| DATASET EXCERPTS |
***

(* ===== verification/TimeText.v ===== *)
(** * Reading times

    [time.Parse(time.RFC3339, value)] as Core/DollMind uses it for wake times, on
    the layout "2006-01-02T15:04:05Z07:00": the fields have a fixed width except
    the hour, a fraction may follow the seconds, and the zone is Z or an offset.
    The result is an instant as in [GoTime]; what [GoTime] writes is read back. *)
From S2P Require Import Prelude GoTime.
From stdpp Require Import options.

Definition digit (c : Ascii.ascii) : option Z :=
  if (48 <=? code c) && (code c <=? 57) then Some (code c - 48) else None.

(** [getnum]: two digits, or one when the width is not [fixed]. *)
Definition getnum (fixed : bool) (s : string) : option (Z * string) :=
  match s with
  | String a r =>
      x ← digit a;
      match r with
      | String b r' =>
          match digit b with
          | Some y => Some (10 * x + y, r')
          | None => if fixed then None else Some (x, r)
          end
      | EmptyString => if fixed then None else Some (x, r)
      end
  | EmptyString => None
  end.

(** A two-digit field with its bounds. *)
Definition field (fixed : bool) (lo hi : Z) (s : string) : option (Z * string) :=
  '(n, r) ← getnum fixed s; if (lo <=? n) && (n <=? hi) then Some (n, r) else None.

Definition four_digits (s : string) : option (Z * string) :=
  '(a, r) ← getnum true s; '(b, r') ← getnum true r; Some (100 * a + b, r').

Definition skip (c : Ascii.ascii) (s : string) : option string :=
  match s with String a r => if Ascii.eqb a c then Some r else None | EmptyString => None end.

Definition char (n : nat) : Ascii.ascii := Ascii.ascii_of_nat n.

Fixpoint span_digits (s : string) : list Z * string :=
  match s with
  | String c r => match digit c with
                  | Some d => let '(ds, rest) := span_digits r in (d :: ds, rest)
                  | None => ([], s)
                  end
  | EmptyString => ([], s)
  end.

(** Nanoseconds: nine digits count, the rest is skipped. *)
Definition nanoseconds (ds : list Z) : Z :=
  foldl (fun n d => 10 * n + d) 0 (take 9 ds) * 10 ^ (9 - Z.min 9 (len ds)).

Definition fraction (s : string) : Z * string :=
  match s with
  | String p r =>
      if Ascii.eqb p (char 46) || Ascii.eqb p (char 44)
      then let '(ds, rest) := span_digits r in match ds with [] => (0, s) | _ => (nanoseconds ds, rest) end
      else (0, s)
  | EmptyString => (0, s)
  end.

(** The offset in seconds east of UTC, of the whole of the remaining text. *)
Definition zone (s : string) : option Z :=
  match s with
  | String z r =>
      if Ascii.eqb z (char 90) then (if empty_str r then Some 0 else None)
      else
        '(hr, r1) ← field true 0 24 r; r2 ← skip (char 58) r1; '(mm, r3) ← field true 0 60 r2;
        if negb (empty_str r3) then None
        else if Ascii.eqb z (char 43) then Some ((hr * 60 + mm) * 60)
        else if Ascii.eqb z (char 45) then Some (- ((hr * 60 + mm) * 60))
        else None
  | EmptyString => None
  end.

(** *** The calendar *)

Definition days_before_year (y : Z) : Z := 365 * (y - 1) + (y - 1) / 4 - (y - 1) / 100 + (y - 1) / 400.

Definition days_before_month (leap : bool) (m : Z) : Z := foldr Z.add 0 (take (Z.to_nat (m - 1)) (month_lengths leap)).

Definition days_in (leap : bool) (m : Z) : Z := default 0 (month_lengths leap !! Z.to_nat (m - 1)).

Definition instant (y mo d h mi s ns offset : Z) : time :=
  ((days_before_year y + days_before_month (is_leap y) mo + (d - 1)) * 86400 + h * 3600 + mi * 60 + s - offset) * second + ns.

Definition ParseRFC3339 (value : string) : option time :=
  '(y, r) ← four_digits value; r ← skip (char 45) r;
  '(mo, r) ← field true 1 12 r; r ← skip (char 45) r;
  '(d, r) ← getnum true r; r ← skip (char 84) r;
  '(h, r) ← field false 0 23 r; r ← skip (char 58) r;
  '(mi, r) ← field true 0 59 r; r ← skip (char 58) r;
  '(s, r) ← field true 0 59 r;
  let '(ns, r) := fraction r in
  offset ← zone r;
  if (1 <=? d) && (d <=? days_in (is_leap y) mo) then Some (instant y mo d h mi s ns offset) else None.

(** [t.Format(time.RFC3339)] in a zone [offset] seconds east of UTC, a whole number of minutes. *)
Definition FormatIn (offset : Z) (t : time) : string :=
  if offset =? 0 then RFC3339 t
  else
    let m := Z.abs offset / 60 in
    text_of (seconds_text (t + offset * second) ++ [if 0 <? offset then 43 else 45] ++ digits 2 (m / 60) ++ [58] ++ digits 2 (m `mod` 60)).

(** ** What is written is read back *)

#[local] Ltac zdiv := Z.to_euclidean_division_equations; lia.

Lemma digit_code z : 0 <= z < 10 -> digit (Ascii.ascii_of_N (Z.to_N (48 + z))) = Some z.
Proof.
  intros Hz. unfold digit, code. rewrite Ascii.N_ascii_embedding by lia. rewrite Z2N.id by lia.
  replace ((48 <=? 48 + z) && (48 + z <=? 57)) with true; [f_equal; lia|]. symmetry. apply andb_true_iff. lia.
Qed.

Lemma text_of_cons c l : text_of (c :: l) = String (Ascii.ascii_of_N (Z.to_N c)) (text_of l).
Proof. done. Qed.

Lemma getnum_digits fixed z l : 0 <= z < 100 -> getnum fixed (text_of (digits 2 z ++ l)) = Some (z, text_of l).
Proof.
  intros Hz. simpl digits. cbn [app]. rewrite !text_of_cons. unfold getnum.
  pose proof (Z.div_mod z 10 ltac:(lia)). pose proof (Z.mod_pos_bound z 10 ltac:(lia)).
  assert (0 <= z / 10 < 10) by (split; [apply Z.div_pos|apply Z.div_lt_upper_bound]; lia).
  change (10 ^ Z.of_nat 1) with 10. change (10 ^ Z.of_nat 0) with 1. rewrite Z.div_1_r, (Z.mod_small (z / 10)) by lia.
  rewrite !digit_code by lia. simpl. do 2 f_equal. lia.
Qed.

Lemma field_digits fixed lo hi z l :
  0 <= z < 100 -> lo <= z <= hi -> field fixed lo hi (text_of (digits 2 z ++ l)) = Some (z, text_of l).
Proof.
  intros Hz Hr. unfold field. rewrite getnum_digits by done. simpl.
  replace ((lo <=? z) && (z <=? hi)) with true; [done|]. symmetry. apply andb_true_iff. lia.
Qed.

Lemma four_digits_text z l : 0 <= z < 10000 -> four_digits (text_of (digits 4 z ++ l)) = Some (z, text_of l).
Proof.
  intros Hz. assert (E : digits 4 z = digits 2 (z / 100) ++ digits 2 (z `mod` 100)).
  { cbn [digits app]. change (10 ^ Z.of_nat 3) with 1000. change (10 ^ Z.of_nat 2) with 100. change (10 ^ Z.of_nat 1) with 10.
    change (10 ^ Z.of_nat 0) with 1. rewrite !Z.div_1_r. rewrite Z.div_div by lia. change (100 * 10) with 1000.
    assert (E10 : (z `mod` 100) / 10 = (z / 10) `mod` 10) by zdiv. assert (E1 : (z `mod` 100) `mod` 10 = z `mod` 10) by zdiv.
    by rewrite E10, E1, Zmod_mod. }
  rewrite E, <- app_assoc. unfold four_digits. pose proof (Z.mod_pos_bound z 100 ltac:(lia)).
  assert (0 <= z / 100 < 100) by (split; [apply Z.div_pos|apply Z.div_lt_upper_bound]; lia).
  rewrite getnum_digits by done. cbn [mbind option_bind]. rewrite getnum_digits by done. cbn [mbind option_bind]. do 2 f_equal.
  pose proof (Z.div_mod z 100). lia.
Qed.

Lemma skip_code n z l : z = Z.of_nat n -> skip (char n) (text_of ([z] ++ l)) = Some (text_of l).
Proof.
  intros ->. cbn [app]. rewrite text_of_cons. unfold skip, char, Ascii.ascii_of_nat.
  replace (Z.to_N (Z.of_nat n)) with (N.of_nat n) by lia. by rewrite Ascii.eqb_refl.
Qed.

Lemma month_and_day_of (leap : bool) k m d :
  0 <= k < 365 + (if leap then 1 else 0) -> month_and_day (month_lengths leap) 1 k = (m, d) ->
  1 <= m <= 12 /\ 1 <= d <= days_in leap m /\ days_before_month leap m + (d - 1) = k.
Proof.
  intros Hk. destruct leap; simpl; repeat case_match; bool_props; intros [= <- <-]; try lia;
    (split_and!; [lia|lia|lia|unfold days_in; simpl; lia|unfold days_before_month; simpl; lia]).
Qed.

Lemma year_and_day_of d y k :
  0 <= d -> year_and_day d = (y, k) -> days_before_year y + k = d /\ 0 <= k < 365 + (if is_leap y then 1 else 0) /\ 1 <= y.
Proof.
  intros Hd E. unfold year_and_day in E. injection E as Ey Ek.
  pose proof (Z.div_mod d 146097 ltac:(done)) as Hdm. pose proof (Z.mod_pos_bound d 146097 ltac:(done)) as Hd1.
  assert (Hn400 : 0 <= d / 146097) by (apply Z.div_pos; lia). revert Ey Ek Hdm Hd1 Hn400.
  generalize (d / 146097). intros n400. set (d1 := d `mod` 146097). set (n100 := Z.min 3 (d1 / 36524)).
  set (d2 := d1 - 36524 * n100). set (n4 := d2 / 1461). set (d3 := d2 `mod` 1461). set (n1 := Z.min 3 (d3 / 365)).
  intros Ey Ek Hdm Hd1 Hn400.
  assert (H1 : 0 <= n100 <= 3 /\ 0 <= d2 <= 36524 /\ (n100 < 3 -> d2 < 36524)).
  { pose proof (Z.div_mod d1 36524 ltac:(done)). pose proof (Z.mod_pos_bound d1 36524 ltac:(done)). lia. }
  assert (H2 : 0 <= n4 <= 24 /\ 0 <= d3 < 1461 /\ d2 = 1461 * n4 + d3).
  { pose proof (Z.div_mod d2 1461 ltac:(done)). pose proof (Z.mod_pos_bound d2 1461 ltac:(done)). lia. }
  assert (H3 : 0 <= n1 <= 3 /\ 0 <= k <= 365 /\ (n1 < 3 -> k < 365) /\ d3 = 365 * n1 + k).
  { pose proof (Z.div_mod d3 365 ltac:(done)). pose proof (Z.mod_pos_bound d3 365 ltac:(done)). lia. }
  assert (Hd2 : d2 = d1 - 36524 * n100) by done. clearbody d1 n100 d2 n4 d3 n1.
  assert (Hy4 : (y - 1) / 4 = 100 * n400 + 25 * n100 + n4) by zdiv.
  assert (Hy100 : (y - 1) / 100 = 4 * n400 + n100) by zdiv.
  assert (Hy400 : (y - 1) / 400 = n400) by zdiv.
  split; [unfold days_before_year; rewrite Hy4, Hy100, Hy400; lia|]. split; [|lia]. split; [lia|].
  assert (Hleap : k = 365 -> is_leap y = true); [|destruct (Z.eq_dec k 365) as [Hk|]; [rewrite (Hleap Hk)|destruct (is_leap y)]; lia].
  intros ->. unfold is_leap.
  assert (n1 = 3) as -> by lia. assert (Hm4 : y `mod` 4 = 0) by zdiv. rewrite Hm4. simpl.
  destruct (decide (n4 = 24)) as [->|Hn].
  - assert (n100 = 3) as -> by lia. assert (y `mod` 400 = 0) as -> by zdiv. by rewrite orb_true_r.
  - assert (y `mod` 100 <> 0) by zdiv. destruct (y `mod` 100 =? 0) eqn:E; bool_props; [done|]. done.
Qed.

Lemma fraction_letter c s : Ascii.eqb c (char 46) || Ascii.eqb c (char 44) = false -> fraction (String c s) = (0, String c s).
Proof. intros E. unfold fraction. by rewrite E. Qed.

(** Reading what was written: the instant, cut to the second. *)
Lemma parse_format t : in_calendar t -> ParseRFC3339 (RFC3339 t) = Some (truncate_second t).
Proof.
  intros Ht. destruct (civil_spec t Ht) as (y & k & m & d & Ey & Em & Hc & Hk & Hy & Hm & Hd).
  unfold RFC3339, seconds_text. rewrite Hc. set (r := (t / second) `mod` 86400) in *.
  assert (Hr : 0 <= r < 86400) by (apply Z.mod_pos_bound; lia).
  assert (Hdiv : 0 <= t / second) by (apply Z.div_pos; [apply Ht|done]).
  destruct (year_and_day_of (t / second / 86400) y k (Z.div_pos (t / second) 86400 Hdiv ltac:(lia)) Ey) as (Hday & Hk' & Hy1).
  destruct (month_and_day_of _ _ _ _ Hk' Em) as (Hm' & Hd' & Hmd).
  pose proof (Z.mod_pos_bound r 60 ltac:(done)). pose proof (Z.mod_pos_bound (r / 60) 60 ltac:(done)).
  assert (0 <= r / 3600 <= 23) by (split; [apply Z.div_pos; lia|assert (r / 3600 < 24) by (apply Z.div_lt_upper_bound; lia); lia]).
  rewrite <- !app_assoc. unfold ParseRFC3339. rewrite four_digits_text by lia. cbn [mbind option_bind].
  do 5 (rewrite skip_code by done; cbn [mbind option_bind]; first [rewrite field_digits by lia|rewrite getnum_digits by lia];
    cbn [mbind option_bind]).
  rewrite text_of_cons. rewrite fraction_letter by done. cbn [zone].
  change (Ascii.eqb (Ascii.ascii_of_N (Z.to_N 90)) (char 90)) with true. change (empty_str (text_of [])) with true.
  cbn [mbind option_bind].
  replace ((1 <=? d) && (d <=? days_in (is_leap y) m)) with true by (symmetry; apply andb_true_iff; lia).
  f_equal. unfold instant, truncate_second. pose proof (Z.div_mod t second ltac:(done)) as Ht1.
  pose proof (Z.div_mod (t / second) 86400 ltac:(done)) as Ht2. change ((t / second) `mod` 86400) with r in Ht2.
  assert (Hr3 : r = r / 3600 * 3600 + (r / 60) `mod` 60 * 60 + r `mod` 60) by (clearbody r; zdiv).
  nia.
Qed.

(** The leniency of the layout: an hour of one digit, a comma, an offset of a whole day. *)
Example parse_lenient :
  ParseRFC3339 "2006-01-02T5:04:05,25+24:00" = ParseRFC3339 "2006-01-01T05:04:05.25Z" /\
  is_Some (ParseRFC3339 "2006-01-01T05:04:05.25Z") /\ ParseRFC3339 "2006-02-29T05:04:05Z" = None /\
  ParseRFC3339 "2006-01-02T05:04:05" = None /\
  ParseRFC3339 (FormatIn (-19800) (63271811045 * second)) = Some (63271811045 * second).
Proof. vm_compute. repeat split. eexists. reflexivity. Qed.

***

| ASSIGNMENT |
In the entries above, find each line with "GoTime" and list it.

| OUTPUT OF THE EXERCISE |
    The result is an instant as in [GoTime]; what [GoTime] writes is read back. *)
From S2P Require Import Prelude GoTime.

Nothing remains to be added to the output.